Earlier this month, Russian authorities jailed three criminals who used distributed denial-of-service (DDoS) attacks to blackmail online businesses.
Ivan Maksakov, Alexander Petrov and Denis Stepanov were each sentenced to eight years for extorting more than £2m from UK-based online casinos alone, after threatening to hit sites with huge volumes of internet traffic that would result in lost custom.
According to prosecutors, the gang made more than 50 similar attacks in 30 countries in their six-month spree.
One firm, Canbet Sports Bookmakers, which refused to pay a £5,000 ransom, had its web site taken out of action by the hackers, costing £100,000 in lost business for its day of downtime.

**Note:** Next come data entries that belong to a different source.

(* ===== verification/MihomoMerge.v ===== *)
(** * What merging a patch does ([MihomoCompile.mergeMap])

    A patch in which no two keys name the same field acts field by field, in
    whatever order Go walks its maps; where two keys do, the result depends on
    that order. *)
From S2P Require Import Prelude GoStrings GoNet Ingest MihomoCompile.

#[local] Open Scope Z_scope.

(** ** One entry *)
(** The field a key of a patch names, and what becomes of it. *)
Definition field_of (key : string) (v : value) : string :=
  match v with
  | VMap _ => if HasSuffix key "!" then unwrapKey (TrimSuffix key "!") else unwrapKey key
  | VList _ => if HasPrefix key "+" then unwrapKey (TrimPrefix key "+") else if HasSuffix key "+" then unwrapKey (TrimSuffix key "+") else unwrapKey key
  | _ => key
  end.
(** A key in angle brackets names what they hold, any other key itself. *)
Lemma unwrapKey_wrapped name : unwrapKey ("<" ++ name ++ ">")%string = name.
Proof.
  unfold unwrapKey. assert (Hs : forall s, HasSuffix (s ++ ">") ">" = true /\ TrimSuffix (s ++ ">") ">" = s).
  { intros s. assert (H : HasSuffix (s ++ ">") ">" = true); [|split; [done|]].
    - unfold HasSuffix. rewrite str_length_app. cbn [String.length]. rewrite Nat.add_sub, str_drop_length. apply andb_true_iff. split; [apply Nat.leb_le; lia|done].
    - unfold TrimSuffix. rewrite H, str_length_app. cbn [String.length]. rewrite Nat.add_sub. apply str_take_app. }
  replace (HasPrefix ("<" ++ name ++ ">") "<") with true by (by destruct name). rewrite str_app_assoc, (proj1 (Hs ("<" ++ name)%string)), <- str_app_assoc. cbn [andb].
  unfold TrimPrefix. replace (HasPrefix ("<" ++ name ++ ">") "<") with true by (by destruct name).
  rewrite (str_drop_length "<" (name ++ ">") : str_drop (String.length "<") ("<" ++ name ++ ">") = (name ++ ">")%string). apply Hs.
Qed.
Lemma unwrapKey_bare key : (forall name, key <> ("<" ++ name ++ ">")%string) -> unwrapKey key = key.
Proof.
  intros Hk. unfold unwrapKey. destruct (HasPrefix key "<" && HasSuffix key ">") eqn:E; [exfalso|done]. apply andb_true_iff in E as [Hp Hs].
  destruct key as [|c rest]; [done|]. unfold HasPrefix in Hp. cbn [String.prefix] in Hp. destruct (ascii_dec "<" c) as [<-|]; [|done].
  unfold HasSuffix in Hs. apply andb_true_iff in Hs as [_ Hs%String.eqb_eq]. destruct rest as [|d rest]; [done|].
  apply (Hk (str_take (String.length rest) (String d rest))).
  change (String "<" (String d rest) = String "<" (str_take (String.length rest) (String d rest) ++ ">")). f_equal. rewrite <- Hs. symmetry.
  change (str_drop (String.length (String "<" (String d rest)) - String.length ">") (String "<" (String d rest))) with (str_drop (String.length rest) (String d rest)).
  apply str_take_drop.
Qed.
Definition map_or_empty (v : option value) : profile := match v with Some (VMap m) => m | _ => ∅ end.
Definition merged_value (merge : profile -> profile -> profile) (old : option value) (key : string) (v : value) : value :=
  match v with
  | VMap typed => if HasSuffix key "!" then v else VMap (merge (map_or_empty old) typed)
  | VList typed => VList (if HasPrefix key "+" then typed ++ items_of old else if HasSuffix key "+" then items_of old ++ typed else typed)
  | _ => v
  end.
Lemma merge_field_eq merge target k v : merge_field merge target (k, v) = <[field_of k v := merged_value merge (target !! field_of k v) k v]> target.
Proof. destruct v; cbn; [done..| |]; [destruct (HasPrefix k "+"); [done|]; by destruct (HasSuffix k "+")|by destruct (HasSuffix k "!")]. Qed.

(** ** Depth *)
Lemma depth_field (m : profile) k v : m !! k = Some v -> (depth v < depth (VMap m))%nat.
Proof.
  intros Hk. cbn. rewrite map_fold_foldr. apply elem_of_map_to_list in Hk. induction (map_to_list m) as [|[k' v'] l IH]; [by apply elem_of_nil in Hk|].
  apply elem_of_cons in Hk as [[= <- <-]|Hk]; cbn in *; [lia|]. specialize (IH Hk). lia.
Qed.

(** ** Patches whose keys name different fields *)
Inductive clear : profile -> Prop := clear_intro m :
  (forall k1 v1 k2 v2, m !! k1 = Some v1 -> m !! k2 = Some v2 -> field_of k1 v1 = field_of k2 v2 -> k1 = k2) ->
  (forall k sub, m !! k = Some (VMap sub) -> HasSuffix k "!" = false -> clear sub) -> clear m.
Definition walks (order : profile -> list (string * value)) : Prop := forall m, order m ≡ₚ map_to_list m.
Lemma fold_other merge l target a : (forall k v, (k, v) ∈ l -> field_of k v <> a) -> foldl (merge_field merge) target l !! a = target !! a.
Proof.
  revert target. induction l as [|[k v] l IH]; intros target Ha; [done|]. cbn [foldl]. rewrite IH by (intros k' v' Hin; apply Ha; by right).
  rewrite merge_field_eq, lookup_insert_ne; [done|]. apply Ha. left.
Qed.
Lemma fold_field merge l target k v : (k, v) ∈ l -> NoDup (map (fun kv => field_of kv.1 kv.2) l) ->
  foldl (merge_field merge) target l !! field_of k v = Some (merged_value merge (target !! field_of k v) k v).
Proof.
  revert target. induction l as [|[k' v'] l IH]; intros target Hin Hnd; [by apply elem_of_nil in Hin|]. cbn [foldl]. cbn [map fst snd] in Hnd.
  apply NoDup_cons in Hnd as [Hn Hnd]. assert (Hne : forall k2 v2, (k2, v2) ∈ l -> field_of k2 v2 <> field_of k' v').
  { intros k2 v2 H2 E. apply Hn. rewrite <- E. apply list_elem_of_In, in_map_iff. exists (k2, v2). split; [done|by apply list_elem_of_In]. }
  apply elem_of_cons in Hin as [[= -> ->]|Hin].
  - rewrite fold_other by done. by rewrite merge_field_eq, lookup_insert_eq.
  - rewrite IH by done. rewrite merge_field_eq, lookup_insert_ne by (by apply not_eq_sym, Hne). done.
Qed.
Lemma walk_in order (m : profile) k v : walks order -> (k, v) ∈ order m <-> m !! k = Some v.
Proof. intros Hw. by rewrite (Hw m), elem_of_map_to_list. Qed.
Lemma walk_fields order m : walks order -> clear m -> NoDup (map (fun kv => field_of kv.1 kv.2) (order m)).
Proof.
  intros Hw Hc. destruct Hc as [m Hk _]. rewrite (Permutation_map _ (Hw m)).
  assert (Hg : forall l : list (string * value), NoDup l.*1 -> (forall k v, (k, v) ∈ l -> m !! k = Some v) -> NoDup (map (fun kv => field_of kv.1 kv.2) l)).
  { induction l as [|[k v] l IH]; intros Hnd Hin; [constructor|]. cbn in *. apply NoDup_cons in Hnd as [Hn Hnd]. constructor.
    - intros ([k2 v2] & E & H2%list_elem_of_In)%list_elem_of_In%in_map_iff. cbn in E. apply Hn.
      assert (k2 = k) as -> by (eapply Hk; [apply Hin; by right|apply Hin; left|done]). apply list_elem_of_In, in_map_iff. exists (k, v2). split; [done|by apply list_elem_of_In].
    - apply IH; [done|]. intros k' v' H'. apply Hin. by right. }
  apply Hg; [apply NoDup_fst_map_to_list|]. intros k v. by rewrite elem_of_map_to_list.
Qed.
Lemma merged_value_ext merge merge' old k v : (forall sub, v = VMap sub -> HasSuffix k "!" = false -> merge (map_or_empty old) sub = merge' (map_or_empty old) sub) ->
  merged_value merge old k v = merged_value merge' old k v.
Proof. intros H. destruct v; cbn; try done. destruct (HasSuffix k "!") eqn:E; [done|]. by rewrite (H fields). Qed.
(** Enough fuel and any order give the same. *)
Lemma merge_from_same o o' patch : walks o -> walks o' -> clear patch -> forall fuel fuel' target,
  (depth (VMap patch) <= fuel)%nat -> (depth (VMap patch) <= fuel')%nat -> merge_from o fuel target patch = merge_from o' fuel' target patch.
Proof.
  intros Hw Hw' Hc. induction Hc as [m Hk Hsub IH]. assert (Hc : clear m) by by constructor. intros [|fuel] [|fuel'] target Hf Hf'; try (cbn in Hf, Hf'; lia).
  cbn [merge_from]. apply map_eq. intros a. destruct (decide (exists k v, m !! k = Some v /\ field_of k v = a)) as [(k & v & Hkv & <-)|Hn].
  - rewrite !fold_field by (by apply walk_in || by apply walk_fields). f_equal. apply merged_value_ext. intros sub -> Hs.
    apply depth_field in Hkv as Hd. eapply IH; [exact Hkv|done|lia|lia].
  - rewrite !fold_other; [done|..]; intros k v Hin E; apply Hn; exists k, v; (split; [|done]).
    + by apply (walk_in o').
    + by apply (walk_in o).
Qed.
(** The entries that name field [a]. *)
Definition names_field (patch : profile) (a : string) : Prop := exists k v, patch !! k = Some v /\ field_of k v = a.

(** C29: A clear patch acts field by field: the field an entry names gets what the
    key's mark asks for (replaced, put before, put after, merged in turn), a field
    no entry names keeps its value, and the order in which Go walks the maps is of
    no consequence.  Without its mark a key in angle brackets names what they
    hold, and any other key itself. *)
Theorem merge_acts_by_field order target patch (Hw : walks order) (Hc : clear patch) :
  (forall k v, patch !! k = Some v -> mergeMap order target patch !! field_of k v = Some (merged_value (mergeMap order) (target !! field_of k v) k v)) /\
  (forall a, ~ names_field patch a -> mergeMap order target patch !! a = target !! a) /\
  (forall order', walks order' -> mergeMap order' target patch = mergeMap order target patch) /\
  (forall name, unwrapKey ("<" ++ name ++ ">") = name) /\ (forall key, (forall name, key <> ("<" ++ name ++ ">")%string) -> unwrapKey key = key).
Proof.
  split; [|split; [|split; [|by split; [apply unwrapKey_wrapped|apply unwrapKey_bare]]]]; unfold mergeMap.
  - intros k v Hkv. destruct (depth (VMap patch)) as [|n] eqn:En; [done|]. cbn [merge_from].
    rewrite fold_field by (by apply walk_in || by apply walk_fields). f_equal. apply merged_value_ext. intros sub -> Hs.
    apply depth_field in Hkv as Hd. destruct Hc as [m _ Hsub]. apply (merge_from_same order order sub); eauto. lia.
  - intros a Hn. destruct (depth (VMap patch)) as [|n]; [done|]. cbn [merge_from]. apply fold_other. intros k v Hin%walk_in E; [|done].
    apply Hn. by exists k, v.
  - intros order' Hw'. by apply merge_from_same.
Qed.

Definition one_walk : profile -> list (string * value) := map_to_list.
Lemma one_walk_walks : walks one_walk.
Proof. intros m. by unfold one_walk. Qed.
Definition sample_target : profile := <["rules" := VList [VString "MATCH,DIRECT"]]> (<["dns" := VMap {["enable" := VScalar "true"]}]> ∅).
Definition sample_patch : profile := <["+rules" := VList [VString "DOMAIN,x.test,REJECT"]]> (<["dns" := VMap {["ipv6" := VScalar "false"]}]> ∅).
Lemma sample_clear : clear sample_patch.
Proof.
  constructor.
  - intros k1 v1 k2 v2 H1 H2. unfold sample_patch in *.
    repeat match goal with H : <[_ := _]> _ !! _ = Some _ |- _ => apply lookup_insert_Some in H as [[<- <-]|[_ H]] | H : (∅ : profile) !! _ = Some _ |- _ => by rewrite lookup_empty in H end; by vm_compute.
  - intros k sub H _. unfold sample_patch in *. apply lookup_insert_Some in H as [[_ [=]]|[_ H]]. apply lookup_insert_Some in H as [[_ [= <-]]|[_ H]]; [|by rewrite lookup_empty in H].
    constructor.
    + by intros k1 v1 k2 v2 [<- <-]%lookup_singleton_Some [<- <-]%lookup_singleton_Some.
    + by intros k' sub' [_ [=]]%lookup_singleton_Some.
Qed.
Lemma merge_acts_by_field_witness : walks one_walk /\ clear sample_patch /\
  mergeMap one_walk sample_target sample_patch !! "rules"%string = Some (VList [VString "DOMAIN,x.test,REJECT"; VString "MATCH,DIRECT"]).
Proof.
  split; [exact one_walk_walks|]. split; [exact sample_clear|].
  exact (proj1 (merge_acts_by_field one_walk sample_target sample_patch one_walk_walks sample_clear) "+rules"%string (VList [VString "DOMAIN,x.test,REJECT"]) ltac:(by vm_compute)).
Defined.

(** Finding: a patch with both [rules] and [+rules] is accepted, and what it makes
    depends on which of the two Go happens to visit first. *)
Definition other_walk (m : profile) : list (string * value) := rev (map_to_list m).
Definition twice : profile := <["rules" := VList [VString "b"]]> (<["+rules" := VList [VString "a"]]> ∅).
Theorem merge_depends_on_order : walks one_walk /\ walks other_walk /\
  mergeMap one_walk ∅ twice !! "rules"%string <> mergeMap other_walk ∅ twice !! "rules"%string.
Proof.
  split; [exact one_walk_walks|]. split; [intros m; unfold other_walk; symmetry; apply Permutation_rev|]. by vm_compute.
Qed.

At the time of the attacks, the National Hi-Tech Crime Unit (NHTCU) was still in existence, and passed information to Russian authorities to prosecute the criminals in a rare example of successful international co-operation on cyber crime.
But this high-profile example is the tip of the iceberg, says FBI supervisory special agent Mike Eubanks. He estimates that fewer than five per cent of international e-criminals are caught.
Eubanks, who works in the FBI’s Cyber Initiative and Resource Fusion Unit, says international cyber crime is a particularly difficult problem.
‘Each year in the US, $70bn (£37bn) is lost to cyber fraud, and the problem is getting bigger,’ he said. ‘Many of the criminals come from Russia, Ukraine and Romania. These people are specialists in malcode, as well as in covering their tracks. They communicate through email and chat forums.’
Eubanks says collecting evidence is also problematic.
‘In a computer crime the data is stale within weeks, and the evidence is in many different areas – personal PCs, corporate databases, all over the world – which makes it particularly difficult,’ he said. ‘The IT industry needs to work with law enforcement, and use it as a selling point.
‘The industry can look to see if it is experiencing crime that police are seeing, and vice versa. We need to put together a network that facilitates the sharing of data to analyse global trends.’
But this solution is a long way off, according to other law enforcers and industry experts.
David Aucsmith, senior director of the Microsoft Institute for Advanced Technology in Governments, says industry knowledge is not being used enough.
‘Co-operation is very important because industry is in a better position to know about crime than the police, and tends to have the expertise,’ he said.
‘Things are getting better, but reporting cyber crime globally is a confused mess. Companies often don’t know who to go to. There is always a contact, but finding that person is often difficult, and international co-operation needs to improve.’
Eric Freyssinet, cyber crime projects co-ordinator for the French Gendarmerie, agrees.
‘At the moment it is very difficult to exchange information between countries. And general victim companies are not ready to launch complaints about cyber attacks, which makes it very difficult to gather evidence,’ he said.
‘Only a few countries have ratified the cyber crime convention. But the level of international co-operation has become much better in the past two years. The EU is a very positive thing for us, and we have a clearing house for spam to exchange information with international ISPs and the public, which is the beginning of the co-operation process.’
Some 43 countries, including the US, have ratified the International Convention on Cybercrime. The UK has yet to ratify the document fully, which requires the implementation of the convention’s principles into national laws, although most already exist under UK law.
The convention is the only legally binding instrument that addresses computer-related crime specifically. It also aims to improve co-operation between different countries.
Andreas Mitrakas, legal adviser for the European Network and Information Security Agency (Enisa), says the convention could go further.
‘The convention makes significant steps towards defining crimes related to computer systems, but it does not require companies to retain data or modify their systems to facilitate interception,’ he said.
Some countries have already begun the recommended data retention schemes, but at the moment it is not clear if service providers have to retain all data or only that which does not infringe on privacy laws.
Sceptics believe that for the convention to be a deterrent, more states will have to sign up and abide by its mandates.
Simon Perry, member of Enisa’s Permanent Stakeholders Group, says that ‘problem countries’ have yet to sign up.
‘The failure to get international adoption of the laws allows the offshoring of the undesirable process,’ he said.
‘One of the best examples of this is the US Can-Spam Act: after that legislation was passed, the spammers simply routed their traffic through a portal in a different country.’
Requirements of the cyber crime convention
The convention requires signatories to:
* Define criminal offences and sanctions under domestic laws for four categories of computer-related crime: fraud and forgery, child pornography, copyright infringements and security breaches such as hacking.
* Establish domestic procedures for detecting, investigating and prosecuting computer crimes, and collecting electronic evidence of any criminal offence.
* Establish a rapid and effective system for international co-operation. The convention deems cyber crimes to be extraditable offences, and permits law enforcement authorities in one country to collect computer-based evidence for t hose in another. It also calls for the establishment of a 24-hour contact network to provide immediate assistance with cross-border investigations.